Il ricordo di Antonio Petrillo, figlio di Mario e di Maria Amodeo, è sempre vivo nei cuori dei Baianesi, perché i suoi pochi 27 anni sono bastati a lasciare un ricordo indelebile del suo passaggio che non è stato certamente una meteora. «Una vita breve, brevissima, ma intensamente vissuta, “nutrita” dalle passioni per lo sport e per il giornalismo e “alimentata” dal senso dell'amicizia e della humanitas» è stato scritto sulla locandina funebre.

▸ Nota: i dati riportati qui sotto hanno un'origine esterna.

(** ** [split_block] *)
Lemma mwp_split Q m l sz fr r s e :
  at_block m l (sz, fr) r e → e ≤ mend → 0 ≤ s → s mod 4 = 0 → s + 24 ≤ sz →
  (∀ m', seg m' mbegin 0 (l ++ (s, fr) :: (sz - s - 20, true) :: r) 0 →
     only_headers (l ++ (sz, fr) :: r) (l ++ (s, fr) :: (sz - s - 20, true) :: r) m m' → Q tt m') →
  mwp e (split_block (mbegin + span l) s) Q m.
Proof.
  intros Hb He Hs0 Hs4 Hs HQ. pose proof (ab_pos _ _ _ _ _ Hb) as (P1 & P2 & P3 & P4 & P5).
  pose proof (ab_end _ _ _ _ _ Hb) as P6. cbn [fst] in *. remember (mbegin + span l) as b eqn:Eb.
  assert (b mod 4 = 0) as Hb4 by (consts; dlia). remember (b + 20 + s) as new eqn:En.
  assert (new mod 4 = 0) as Hn4 by (consts; dlia).
  destruct (ab_hdr _ _ _ _ _ Hb) as [H1 H2 H3 H4 H5 H6]. rewrite <- Eb in H1, H2, H3, H4, H5. cbn [fst snd] in *.
  unfold split_block. rewrite (proj2 (Z.eqb_neq b 0)) by (consts; lia).
  unfold b_size, b_prev, b_next, b_free, b_ptr, b_data. cbv zeta.
  replace (u32 (b + 20 + s)) with new by (rewrite u32_small; [done|unfold is_u32; consts; lia]).
  apply mwp_bind, mwp_ld; [consts; lia|done|]. rewrite H1.
  replace (u32 (sz - s - BLOCK_SIZE)) with (sz - s - 20) by (rewrite u32_small; [done|unfold is_u32; consts; lia]).
  apply mwp_bind, mwp_st; [consts; lia|done|]. apply mwp_bind, mwp_ld; [consts; lia|dlia|]. uu. rewrite H3.
  do 6 (apply mwp_bind, mwp_st; [consts; lia|dlia|]). apply mwp_bind, mwp_ld; [consts; lia|dlia|]. uu.
  match goal with |- mwp _ _ _ ?x => remember x as m1 eqn:Em1 end.
  assert (hdr m1 b (s, fr) (lastp 0 mbegin l) new) as Hh1.
  { split; cbn [fst snd]; rewrite ?Em1; uu; try done. }
  assert (∀ a, ¬ (b ≤ a < b + 20) → ¬ (new ≤ a < new + 20) → m1 a = m a) as Hout by (intros a A1 A2; rewrite Em1; by uu).
  assert (seg m1 mbegin 0 l b) as Hl.
  { eapply seg_ext; [|rewrite Eb; apply Hb]. intros a Ha. apply Hout; lia. }
  assert (only_headers (l ++ (sz, fr) :: r) (l ++ (s, fr) :: (sz - s - 20, true) :: r) m m1) as Hoh.
  { intros a A1 A2. apply Hout; intros A.
    - apply A1. eapply (header_here _ l); [done|]. lia.
    - apply A2. apply (header_here _ (l ++ [(s, fr)]) (sz - s - 20, true) r); [by rewrite <- app_assoc|].
      rewrite span_app. cbn. lia. }
  destruct r as [|y r].
  - apply mwp_ret, HQ; [|done].
    apply seg_put; [by rewrite <- Eb|rewrite <- Eb; cbn [fst]; by rewrite <- En|]. rewrite <- Eb. cbn [fst seg].
    rewrite <- En. split; [|done]. split; cbn [fst snd]; rewrite ?Em1; uu; try done. split; [lia|dlia].
  - assert (ctrue (b + 20 + sz) = true) as -> by (apply ctrue_true; consts; lia).
    pose proof (ab_right _ _ _ _ _ Hb) as Hr. rewrite <- Eb in Hr. cbn [fst] in Hr.
    assert (20 ≤ span (y :: r)) by (rewrite span_cons in *; pose proof (ab_rfits _ _ _ _ _ Hb) as F;
      inversion_clear F as [|? ? [? _] F']; pose proof (span_nonneg r F'); lia).
    assert (m1 (new + 8) = b + 20 + sz) as E8 by (rewrite Em1; by uu).
    apply mwp_bind, mwp_ld; [consts; lia|dlia|]. rewrite E8. apply mwp_st; [consts; lia|dlia|]. apply HQ.
    + apply seg_put; rewrite <- ?Eb; cbn [fst].
      * eapply seg_ext; [|exact Hl]. intros a Ha. by uu.
      * rewrite <- En. eapply hdr_ext; [|exact Hh1]. intros k Hk. by uu.
      * rewrite <- En. cbn [seg fst]. split.
        -- split; cbn [fst snd]; uu; rewrite ?Em1; uu; try done; [lia|]. split; [lia|dlia].
        -- replace (new + 20 + (sz - s - 20)) with (b + 20 + sz) by lia.
           apply (seg_set_prev m1 (b + 20 + sz) b new (y :: r) 0); [done|]. eapply seg_ext; [|exact Hr]. intros a Ha. apply Hout; lia.
    + intros a A1 A2. rewrite upd_ne; [by apply Hoh|]. intros ->. apply A1.
      apply (header_here _ (l ++ [(sz, fr)]) y r); [by rewrite <- app_assoc|]. rewrite span_app. cbn. lia.
Qed.

(** ** [fusion] *)

(** A block takes in the free block after it. *)
Definition merge (x : blk) (r : list blk) : list blk :=
  match r with
  | (nsz, true) :: r' => (x.1 + (20 + nsz), x.2) :: r'
  | _ => x :: r
  end.

(** What [free] leaves of the blocks: the block joined with the free ones around it, or
    the end of the heap given back. *)
Definition join_end (l : list blk) (sz : Z) (r : list blk) : list blk :=
  match r with [] => l | _ :: _ => l ++ merge (sz, true) r end.
Definition free_blocks (l : list blk) (sz : Z) (r : list blk) : list blk :=
  match last l with
  | Some (psz, true) => join_end (removelast l) (psz + (20 + sz)) r
  | _ => join_end l sz r
  end.

(** What [malloc] makes of the blocks: the first free one that is big enough is used, and
    split when the rest can be a block; otherwise there is a new one at the end. *)
Fixpoint take_fit (bs : list blk) (s : Z) : list blk :=
  match bs with
  | [] => [(s, false)]
  | (sz, fr) :: r =>
      if fr && (s <=? sz) then if 24 <=? sz - s then (s, false) :: (sz - s - 20, true) :: r else (sz, false) :: r
      else (sz, fr) :: take_fit r s
  end.

(** Every free block is followed by a block in use: no two free ones in a row, and the
    heap does not end with a free one. *)
Fixpoint tight (bs : list blk) : Prop :=
  match bs with
  | [] => True
  | (_, fr) :: r => (fr = true → match r with (_, false) :: _ => True | _ => False end) ∧ tight r
  end.

Lemma span_cons_ge x r : Forall fits (x :: r) → 20 + x.1 ≤ span (x :: r) ∧ 0 ≤ x.1 ∧ x.1 mod 4 = 0.
Proof. intros F. inversion_clear F as [|? ? [? ?] F']. pose proof (span_nonneg r F'). rewrite span_cons. lia. Qed.
Lemma memmove_correct_witness : let m a := (if (100 <=? a) && (a <? 110) then a - 99 else 0) in
  map (memmove m 103 100 7).2 (seqZ 100 12) = [1; 2; 3; 1; 2; 3; 4; 5; 6; 7; 0; 0].
Proof.
  intros m. destruct (memmove_correct m 103 100 7) as [_ H]; [lia..|].
  rewrite (map_ext _ (patch m 103 7 (λ i, m (100 + i)))) by exact H. vm_compute. reflexivity.
Defined.

Lemma memcmp_from_ok m k : ∀ p q,
  (memcmp_from k m p q = 0 ↔ ∀ i, 0 ≤ i < Z.of_nat k → m (p + i) = m (q + i)) ∧
  (memcmp_from k m p q ≠ 0 → ∃ j, 0 ≤ j < Z.of_nat k ∧ (∀ i, 0 ≤ i < j → m (p + i) = m (q + i)) ∧
    memcmp_from k m p q = m (p + j) - m (q + j)).
Proof.
  induction k as [|k IH]; intros p q; cbn [memcmp_from]; [split; [split; [lia|done]|done]|].
  destruct (Z.eqb_spec (m p) (m q)) as [E|E]; cbn [negb].
  - destruct (IH (p + 1) (q + 1)) as [A B]. split.
    + rewrite A. split; intros H i Hi.
      * destruct (Z.eq_dec i 0) as [->|]; [by rewrite !Z.add_0_r|].
        replace (p + i) with (p + 1 + (i - 1)) by lia. replace (q + i) with (q + 1 + (i - 1)) by lia. apply H. lia.
      * replace (p + 1 + i) with (p + (i + 1)) by lia. replace (q + 1 + i) with (q + (i + 1)) by lia. apply H. lia.
    + intros H. destruct (B H) as (j & Hj & H1 & H2). exists (j + 1). split; [lia|]. split.
      * intros i Hi. destruct (Z.eq_dec i 0) as [->|]; [by rewrite !Z.add_0_r|].
        replace (p + i) with (p + 1 + (i - 1)) by lia. replace (q + i) with (q + 1 + (i - 1)) by lia. apply H1. lia.
      * rewrite H2. do 2 f_equal; lia.
  - split; [split; [lia|]|].
    + intros H. specialize (H 0 ltac:(lia)). rewrite !Z.add_0_r in H. done.
    + intros _. exists 0. rewrite !Z.add_0_r. split; [lia|]. split; [lia|done].
Qed.

(** [memcmp] is 0 for equal bytes, else the difference of the first pair that differs. *)
Lemma memcmp_ok m p q n : 0 ≤ n →
  (memcmp m p q n = 0 ↔ ∀ i, 0 ≤ i < n → m (p + i) = m (q + i)) ∧
  (memcmp m p q n ≠ 0 → ∃ j, 0 ≤ j < n ∧ (∀ i, 0 ≤ i < j → m (p + i) = m (q + i)) ∧
    memcmp m p q n = m (p + j) - m (q + j)).
Proof. intros Hn. pose proof (memcmp_from_ok m (Z.to_nat n) p q) as H. by rewrite Z2Nat.id in H. Qed.

(** *** [strtol] *)
Definition digits_value (base : Z) (l : list Z) (v : Z) : Z :=
  foldl (λ v c, v * base + default 0 (digit_of c)) v l.

(** The characters [l] are digits in [base]. *)
Definition are_digits (base : Z) (l : list Z) : Prop := Forall (λ c, ∃ d, digit_of c = Some d ∧ d < base) l.

(** The characters [l] lie at [p]. *)
Definition text_at (m : mem) (p : Z) (l : list Z) : Prop := ∀ i c, l !! i = Some c → m (p + Z.of_nat i) = c.

Lemma text_at_cons m p c l : text_at m p (c :: l) ↔ m p = c ∧ text_at m (p + 1) l.
Proof.
  split.
  - intros H. split; [rewrite <- (Z.add_0_r p); by apply (H 0%nat)|]. intros i x E.
    replace (p + 1 + Z.of_nat i) with (p + Z.of_nat (S i)) by lia. by apply H.
  - intros [H1 H2] [|i] x E; cbn in E; [simplify_eq; by rewrite Z.add_0_r|].
    replace (p + Z.of_nat (S i)) with (p + 1 + Z.of_nat i) by lia. by apply H2.
Qed.

Lemma text_at_app m p k l : text_at m p (k ++ l) ↔ text_at m p k ∧ text_at m (p + Z.of_nat (length k)) l.
Proof.
  revert p. induction k as [|c k IH]; intros p; cbn [app length].
  - rewrite Z.add_0_r. split; [intros H; split; [by intros i x|done]|by intros [_ H]].
  - rewrite !text_at_cons, IH. replace (p + Z.of_nat (S (length k))) with (p + 1 + Z.of_nat (length k)) by lia. tauto.
Qed.

Lemma s32_step v b d : s32 (s32 v * b + d) = s32 (v * b + d).
Proof.
  unfold s32. f_equal. set (w := (v + 2 ^ 31) mod 2 ^ 32 - 2 ^ 31).
  assert (∃ k, w = v + k * 2 ^ 32) as [k ->].
  { exists (- ((v + 2 ^ 31) / 2 ^ 32)). unfold w. rewrite Z.mod_eq by lia. lia. }
  replace ((v + k * 2 ^ 32) * b + d + 2 ^ 31) with (v * b + d + 2 ^ 31 + k * b * 2 ^ 32) by ring.
  by rewrite Z.mod_add by lia.
Qed.

Lemma digits_from_ok m base l : ∀ fuel p v,
  are_digits base l → text_at m p l →
  (∀ d, digit_of (m (p + Z.of_nat (length l))) = Some d → base ≤ d) → (length l < fuel)%nat →
  digits_from fuel m base p (s32 v) = Some (s32 (digits_value base l v), p + Z.of_nat (length l)).
Proof.
  induction l as [|c l IH]; intros [|f] p v Hd Ht He Hf; cbn [length] in *; try lia; cbn [digits_from].
  - rewrite Z.add_0_r in *. destruct (digit_of (m p)) as [d|] eqn:E; [|done]. by rewrite (proj2 (Z.leb_le _ _) (He d eq_refl)).
  - apply text_at_cons in Ht as [-> Ht]. apply Forall_cons in Hd as [(d & Ed & Hd) Hl]. rewrite Ed.
    rewrite (proj2 (Z.leb_gt _ _) Hd), s32_step, IH; try done; try lia.
    + unfold digits_value. cbn [foldl]. rewrite Ed. cbn. do 2 f_equal. lia.
    + by replace (p + 1 + Z.of_nat (length l)) with (p + Z.of_nat (S (length l))) by lia.
Qed.

Lemma skip_space_ok m k : ∀ fuel p,
  Forall (λ c, is_space c = true) k → text_at m p k → is_space (m (p + Z.of_nat (length k))) = false →
  (length k < fuel)%nat → skip_space fuel m p = Some (p + Z.of_nat (length k)).
Proof.
  induction k as [|c k IH]; intros [|f] p Hk Ht He Hf; cbn [length] in *; try lia; cbn [skip_space].
  - rewrite Z.add_0_r in *. by rewrite He.
  - apply text_at_cons in Ht as [-> Ht]. apply Forall_cons in Hk as [-> Hk]. rewrite IH; try done; try lia.
    + f_equal. lia.
    + by replace (p + 1 + Z.of_nat (length k)) with (p + Z.of_nat (S (length k))) by lia.
Qed.

(** The text of a decimal number: blanks, an optional sign, digits. *)
Definition sign_text (neg : bool) : list Z := if neg then [45] else [].

Lemma digit_not_sign base c : are_digits base [c] → c ≠ 43 ∧ c ≠ 45 ∧ is_space c = false.
Proof.
  intros H. apply Forall_singleton in H as (d & E & _). unfold digit_of, is_space in *.
  destruct (Z.eqb_spec c 32), (Z.eqb_spec c 9); subst; try done. repeat split; intros ->; done.
Qed.

(** [strtol] in base 10 reads blanks, a sign and digits up to the first other
    character; the value is taken modulo 2^32. *)
Lemma strtol_decimal fuel m p sp neg c ds :
  Forall (λ c, is_space c = true) sp → are_digits 10 (c :: ds) →
  text_at m p (sp ++ sign_text neg ++ c :: ds) →
  (∀ d, digit_of (m (p + Z.of_nat (length (sp ++ sign_text neg ++ c :: ds)))) = Some d → 10 ≤ d) →
  (length sp < fuel)%nat → (length ds + 1 < fuel)%nat →
  strtol fuel m p 10 = Some (s32 ((if neg then -1 else 1) * digits_value 10 (c :: ds) 0),
    p + Z.of_nat (length (sp ++ sign_text neg ++ c :: ds))).
Proof.
  intros Hsp Hds Ht He Hf1 Hf2. unfold strtol. apply text_at_app in Ht as [T1 T2].
  pose proof (digit_not_sign 10 c (Forall_cons_2 _ _ _ (Forall_inv Hds) (Forall_nil_2 _))) as (C1 & C2 & C3).
  rewrite !length_app in *. pose proof T2 as T3. apply text_at_app in T3 as [T4 T5].
  rewrite (skip_space_ok m sp); [|done|done| |done].
  2: { destruct neg; cbn [sign_text app] in T2; apply text_at_cons in T2 as [-> _]; done. }
  cbn [mbind option_bind]. destruct neg; cbn [sign_text app length] in *.
  - apply text_at_cons in T4 as [E1 _]. rewrite E1. cbn [Z.eqb Pos.eqb orb andb].
    pose proof (digits_from_ok m 10 (c :: ds) fuel (p + Z.of_nat (length sp) + 1) 0) as D.
    change (s32 0) with 0 in D. rewrite D; [|done| | |cbn [length]; lia]; cbn [length] in *.
    + cbn. do 2 f_equal; [|lia]. pose proof (s32_step (digits_value 10 (c :: ds) 0) (-1) 0) as E. 
      rewrite !Z.add_0_r in E. unfold digits_value in E. cbn [foldl] in E. rewrite <- !Z.opp_eq_mul_m1 in E. exact E.
    + by rewrite <- Z.add_assoc in *.
    + intros d. replace (p + Z.of_nat (length sp) + 1 + Z.of_nat (S (length ds))) with (p + Z.of_nat (length sp + S (S (length ds)))) by lia. apply He.
  - pose proof T2 as T6. apply text_at_cons in T6 as [E1 _]. rewrite E1.
    rewrite (proj2 (Z.eqb_neq c 43) C1), (proj2 (Z.eqb_neq c 45) C2). cbn [Z.eqb Pos.eqb orb andb].
    pose proof (digits_from_ok m 10 (c :: ds) fuel (p + Z.of_nat (length sp)) 0) as D.
    change (s32 0) with 0 in D. rewrite D; [|done|done| |cbn [length]; lia]; cbn [length] in *.
    + cbn [mbind option_bind fst snd]. rewrite Z.mul_1_l. do 2 f_equal. lia.
    + intros d. replace (p + Z.of_nat (length sp) + Z.of_nat (S (length ds))) with (p + Z.of_nat (length sp + S (length ds))) by lia. apply He.
Qed.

Per ricordarlo degnamente, a giugno del 1999 fu organizzato il primo concorso giornalistico “La Penna d'oro” che riscosse un notevolissimo successo grazie alla partecipazione di più di ottocento studenti delle elementari, medie e superiori.  L'ennesima dimostrazione di affetto ad un giovane che ad un anno e mezzo dalla sua scomparsa era ancora nel cuore di tutti.

 Di seguito due testimonianze per ricordarlo.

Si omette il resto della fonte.